Il cambio che si prospetta in Spagna è stato evitato da altri Governi conservatori, come in Portogallo o in Italia. Solo l’Ungheria, con l’ultradestra di Viktor Orban al potere ha inscenato una mossa simile quando modificó la Costituzione, per accogliervi il fatto che la vita “deve essere protetta dal suo concepimento”. L’articolo apre le porte ad una futura riforma repressiva della legge sull’aborto (permesso fino alla settimana n.º 18). Qualcosa per cui tuttavia, secondo Orban, il paese “non è preparato”.

“Altri Stati, nonostante non siano arrivati ad intraprendere il percorso che la Spagna sta iniziando, hanno cercato di limitare in vari modi l’interruzione volontaria della gravidanza”, spiega Irene Donadio, esperta della Federazione Internazionale di Pianificazione Familiare (IPPF European Network), organizzazione che lavora per i diritti sessuali e riproduttivi. Si riferisce per esempio alla Lituania o alla Lettonia, i cui Parlamenti hanno votato leggi per restringere il periodo di tempo legale (fino alla dodicesima settimana). Non hanno continuato. E nemmeno in Polonia ha avuto molto successo il piano di ulteriore irrigidimento della legge già di per sè molto limitata.

Scelte che lasciano inascoltate, oltretutto, le raccomandazioni di organi come il Consiglio d’Europa, che da anni reclama il riconoscimento dell’aborto come un diritto in tutti i Paesi; o l’Organizzazione Mondiale della Salute (OMS), che mette in guardia sul più alto numero di interventi in paesi con legislazioni più restrittive. “Le leggi che limitano e criminalizzano l’aborto non frenano le persone che ne hanno bisogno”, dice la parlamentare britannica demoliberale Jenny Tonge. “Continueranno ad abortire, ma in forma clandestina ed insicura”, aggiunge.
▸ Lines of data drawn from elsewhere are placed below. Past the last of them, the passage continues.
(* ===== verification/CmdLine.v ===== *)
(** * The programs' command lines (cmd/webssh-cli/main.go, cmd/webssh/main.go)

    The flags of the client and of the server, bound to their variables, and what
    [main] does with a command line: [cli_main] ends in an action of [CliRun], and
    [server_main] in a start of the server of [Main]. *)

From stdpp Require Import functions.
From S2P Require Import Prelude GoStrings GoTime Config Auth Vault HttpServer Themes Main CliError CliOptions CliUrl CliRun GoFlag.

(** ** Variables *)

(** The local variables of a [main] by their names; flags hold pointers to them,
    and two flags may share one. *)
Record Vars : Type := mkVars {
  str_var : string -> string; bool_var : string -> bool; int_var : string -> Z; dur_var : string -> Z }.

Definition string_var (x : string) : Value Vars :=
  StringVar (fun s v => mkVars (<[x := s]> (str_var v)) (bool_var v) (int_var v) (dur_var v)).
Definition boolean_var (x : string) : Value Vars :=
  BoolVar (fun b v => mkVars (str_var v) (<[x := b]> (bool_var v)) (int_var v) (dur_var v)).
Definition integer_var (x : string) : Value Vars :=
  IntVar (fun n v => mkVars (str_var v) (bool_var v) (<[x := n]> (int_var v)) (dur_var v)).
Definition duration_var (x : string) : Value Vars :=
  DurationVar (fun d v => mkVars (str_var v) (bool_var v) (int_var v) (<[x := d]> (dur_var v))).

Definition version : string := "0.5.22".

(** ** The client *)

Definition cli_flags : list (string * Value Vars) := [
  ("url", string_var "serverURL"); ("web-user", string_var "webUser"); ("web-password", string_var "webPassword");
  ("proxy", string_var "proxyURL"); ("no-proxy", boolean_var "noProxy"); ("insecure", boolean_var "insecure");
  ("private-connect", boolean_var "privateConnect");
  ("i", string_var "identity"); ("identity", string_var "identity"); ("passphrase", string_var "passphrase");
  ("saved", string_var "saved"); ("list", boolean_var "listSaved");
  ("p", integer_var "port"); ("port", integer_var "port"); ("l", string_var "login"); ("login", string_var "login");
  ("term", string_var "term"); ("herdr", boolean_var "useTmux"); ("tmux", boolean_var "useTmux");
  ("herdr-session", string_var "tmuxSession"); ("tmux-session", string_var "tmuxSession");
  ("timeout", duration_var "timeout"); ("stdio", boolean_var "stdioTunnel");
  ("version", boolean_var "showVersion"); ("v", boolean_var "showVersion")].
La Tonge è una dottoressa, che prima di occupare il suo scranno si è dedicata a temi di pianificazione familiare, spiega che le donne trovano altri mezzi per farlo: “dall’introdursi oggetti o sostanze nella vagina, ad autolesionarsi o ingerire farmaci”, assicura. Solo quelle che possono permetterselo – come facevano alcune spagnole prima della depenalizzazione, viaggiano a paesi con leggi in cui è tutelato. Circa 6000 irlandesi ogni anno vanno nel Regno Unito per mettere fine alla loro gravidanza, secondo una relazione ancora inedita del IPPF, che analizza la situazione dell’aborto nell’Unione Europea. Questo può arrivare a costarle tra gli 800 e i 1200 euro.
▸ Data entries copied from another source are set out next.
(** * Expansion drivers of tensor/linear-ops.cc

    A shallow embedding of the three expansion drivers of
    [src/tensor/linear-ops.cc] (PlusEqOp::Expand / PlusEqOp::ExpandCpu,
    AssignOp::Expand and AddProduct), followed by the properties of the
    dispatch that the design document states about them.

    The drivers are straight-line code around a [switch] on a packed
    pattern code.  They write three things: the local pointer [new_op], the
    output vector [ops], and (for the two-step reduction) a temporary
    tensor.  They stop either by returning or through [KALDI_ERR] /
    [KALDI_ASSERT], which are fatal.  The embedding is therefore a small
    state-and-error monad over those three pieces of state; a fatal error
    keeps the state reached when it was raised, so that "nothing had been
    appended yet" is a statement about the result. *)

From Stdlib Require Import ZArith List Bool Lia.
From Equations Require Import Equations.
Import ListNotations.
Local Open Scope Z_scope.

Set Implicit Arguments.

(* ===================================================================== *)
(** * The tensor container, as far as the drivers read it               *)
(* ===================================================================== *)

(** [a.DeviceType()] is compared with [kCpuDevice] (line 27) and with
    [kCuda] (line 151). *)
Inductive DeviceType : Set := kCpuDevice | kCuda.

(** [a.Device()] is compared as a whole (lines 227 and 236). *)
Record Device : Set := mkDevice { device_type : DeviceType; device_id : Z }.

(** Modelled from the spec: the element-type enumeration is declared in a
    header that is not part of the sources.  The drivers name the float type,
    the double type (line 153) and [kInt32Dtype] (line 142); the [default:]
    label of line 144 is there for every other value of the enumeration,
    which [kOtherDtype] stands for. *)
Inductive DataType : Set :=
| kFloatDtype
| kDoubleDtype
| kInt32Dtype
| kOtherDtype (tag : Z).

(** A pattern: dims and strides are indexed by raxis (index 0 is the
    fastest-varying axis); [code] is the cached pattern code that AddProduct
    reads as [a.pattern.code]. *)
Record Pattern : Set := mkPattern {
  num_axes : Z;
  dims : list Z;
  strides : list Z;
  code : Z
}.

(** [storage] identifies the data a tensor views: [WithPattern] keeps it,
    a newly constructed tensor has its own. *)
Record TensorImpl : Set := mkImpl {
  pattern : Pattern;
  dtype : DataType;
  device : Device;
  storage : Z
}.

Record Tensor : Set := mkTensor { Impl : TensorImpl }.

Definition Dtype (t : Tensor) : DataType := dtype (Impl t).
Definition GetDevice (t : Tensor) : Device := device (Impl t).
Definition GetDeviceType (t : Tensor) : DeviceType := device_type (device (Impl t)).
Definition GetPattern (t : Tensor) : Pattern := pattern (Impl t).

Definition DeviceType_eq_dec (x y : DeviceType) : {x = y} + {x <> y}.
Proof. decide equality. Defined.

Definition Device_eq_dec (x y : Device) : {x = y} + {x <> y}.
Proof. decide equality; [apply Z.eq_dec | apply DeviceType_eq_dec]. Defined.

Definition DataType_eq_dec (x y : DataType) : {x = y} + {x <> y}.
Proof. decide equality; apply Z.eq_dec. Defined.

Definition Pattern_eq_dec (x y : Pattern) : {x = y} + {x <> y}.
Proof. decide equality; try apply Z.eq_dec; apply (list_eq_dec Z.eq_dec). Defined.

(** [WithPattern(a, p)]: the same data seen through pattern [p]. *)
Definition WithPattern (t : Tensor) (p : Pattern) : Tensor :=
  mkTensor (mkImpl p (dtype (Impl t)) (device (Impl t)) (storage (Impl t))).

(** [b.Pattern().dims[1]]: the dims array is indexed by raxis. *)
Definition dim_at (p : Pattern) (raxis : nat) : Z := nth raxis (dims p) 0.

(** [a.Dtype() == kFloat || a.Dtype() == kDouble] (line 153). *)
Definition is_real (d : DataType) : bool :=
  match d with
  | kFloatDtype | kDoubleDtype => true
  | _ => false
  end.

(** The collaborators the drivers call but that live in other files.  They
    are left abstract: nothing below depends on what they compute, only on
    where their results flow. *)
Class TensorLib : Type := {
  (** [ReducePatterns({a_pattern, b_pattern})], updating the two local
      copies (line 46). *)
  ReducePatterns : Pattern -> Pattern -> Pattern * Pattern;
  (** [NormalizePatterns({a_pattern, b_pattern})] (lines 208 and 253). *)
  NormalizePatterns : Pattern -> Pattern -> Pattern * Pattern;
  (** [p.GetCode()] (line 58). *)
  GetCode : Pattern -> Z;
  (** [Tensor temp({dims...}, {dtype, device})] (line 112). *)
  NewTensor : list Z -> DataType -> Device -> Tensor;
  (** [SqueezeR(t, raxis)] (line 121) and [Squeeze(t, axis)] (line 189). *)
  SqueezeR : Tensor -> Z -> Tensor;
  Squeeze : Tensor -> Z -> Tensor
}.

(** Modelled from the spec: CombineCodes is declared in pattern-utils.h.  The
    comment of lines 61-76 fixes what it computes: the combined code reads as
    the hex number 0xAAABBB, one 12-bit chunk per operand, first operand most
    significant; for three operands, 0xAAABBBCCC (lines 359-365). *)
Definition CombineCodes (code_a code_b : Z) : Z :=
  Z.lor (Z.shiftl code_a 12) code_b.

Definition CombineCodes3 (code_a code_b code_c : Z) : Z :=
  Z.lor (Z.shiftl (Z.lor (Z.shiftl code_a 12) code_b) 12) code_c.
L’Irlanda è, dopo Malta, dove l’aborto è proibito, il paese più restrittivo. Si permette solo nel caso in cui la donna corra un “grave e sostanziale rischio”. Un pericolo che non si specifica in nessun regolamento e la cui interpretazione rimane a carico del medico. Nel docembre 2010 il TribunaleEuropeo dei Diritti Umani di Strasburgo ha condannato l’Irlanda ad indennizzare per 15 mila euro una donna, malata di cancro, alla quale fu negato l’aborto terapeutico. La paziente fu obbligata a recarsi nel Regno Unito.
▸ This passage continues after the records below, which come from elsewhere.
(** * biscuit: command registry, palette formatting and the AI view

    A shallow embedding of [src/biscuit/settings/settings.py] and
    [src/biscuit/views/ai/ai.py].

    - [Fmt] models the builtin [str.format] on the fragment the palette
      templates use, and [Formattable.format] on top of it.
    - [Registry] models [Settings.commands], [Settings._actionset] and the
      operations that rebuild them.
    - [Secrets] models the [secrets] table and the two SQL statements the
      AI view issues against it.
    - [AIView] models the [AI] drawer view as explicit state passing over a
      record, with a heap of [Chat] widgets so that a dangling reference to
      a destroyed widget is representable. *)

From Stdlib Require Import Ascii String.
From stdpp Require Import base strings list gmap.

(** ** Python truthiness of the values that occur in the two files *)

Definition truthy_str (s : string) : bool :=
  match s with
  | EmptyString => false
  | String _ _ => true
  end.

(** [None] and [""] are both falsy. *)
Definition truthy_opt (o : option string) : bool :=
  match o with
  | None => false
  | Some s => truthy_str s
  end.

(** ** [str.format] and [Formattable] *)

Module Fmt.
Ora il Governo irlandese, successivamente alla sentenza in cui il Tribunale ha criticato l’assenza di criteri legali per valutare il cosiddetto “rischio sostanziale” e le severe sanzioni a cui vanno incontro coloro che facilitino l’intervento, ha formato un comitato di esperti che studia come introdurre le raccomandazioni di Strasburgo. Denise Ryan, consigliera dell’organizzazione irlandese di pianificazione familiare  IFPA, crede che questo dibattito è un passo avanti. Nonostante questo, ricorda che non è la prima volta che qualcosa del genere accade e si risolva con un nulla di fatto.

Se alla fine la Spagna decidesse di allontanarsi dall’Europa, il governo dovrebbe decidere in che specchio guardarsi. Un modello atavico come quello irlandese? Gallardón assicura che il modello di “giustificazione” a cui vuole tornare “funziona nei grandi paesi occidentali”. Si riferisce forse alla Gran Bretagna o alla Finlandia, dove la donna deve addurre delle motivazioni per abortire. Le condizioni prevedono comunque il “rischio economico e sociale”, un criterio che di fatto permette l’aborto libero.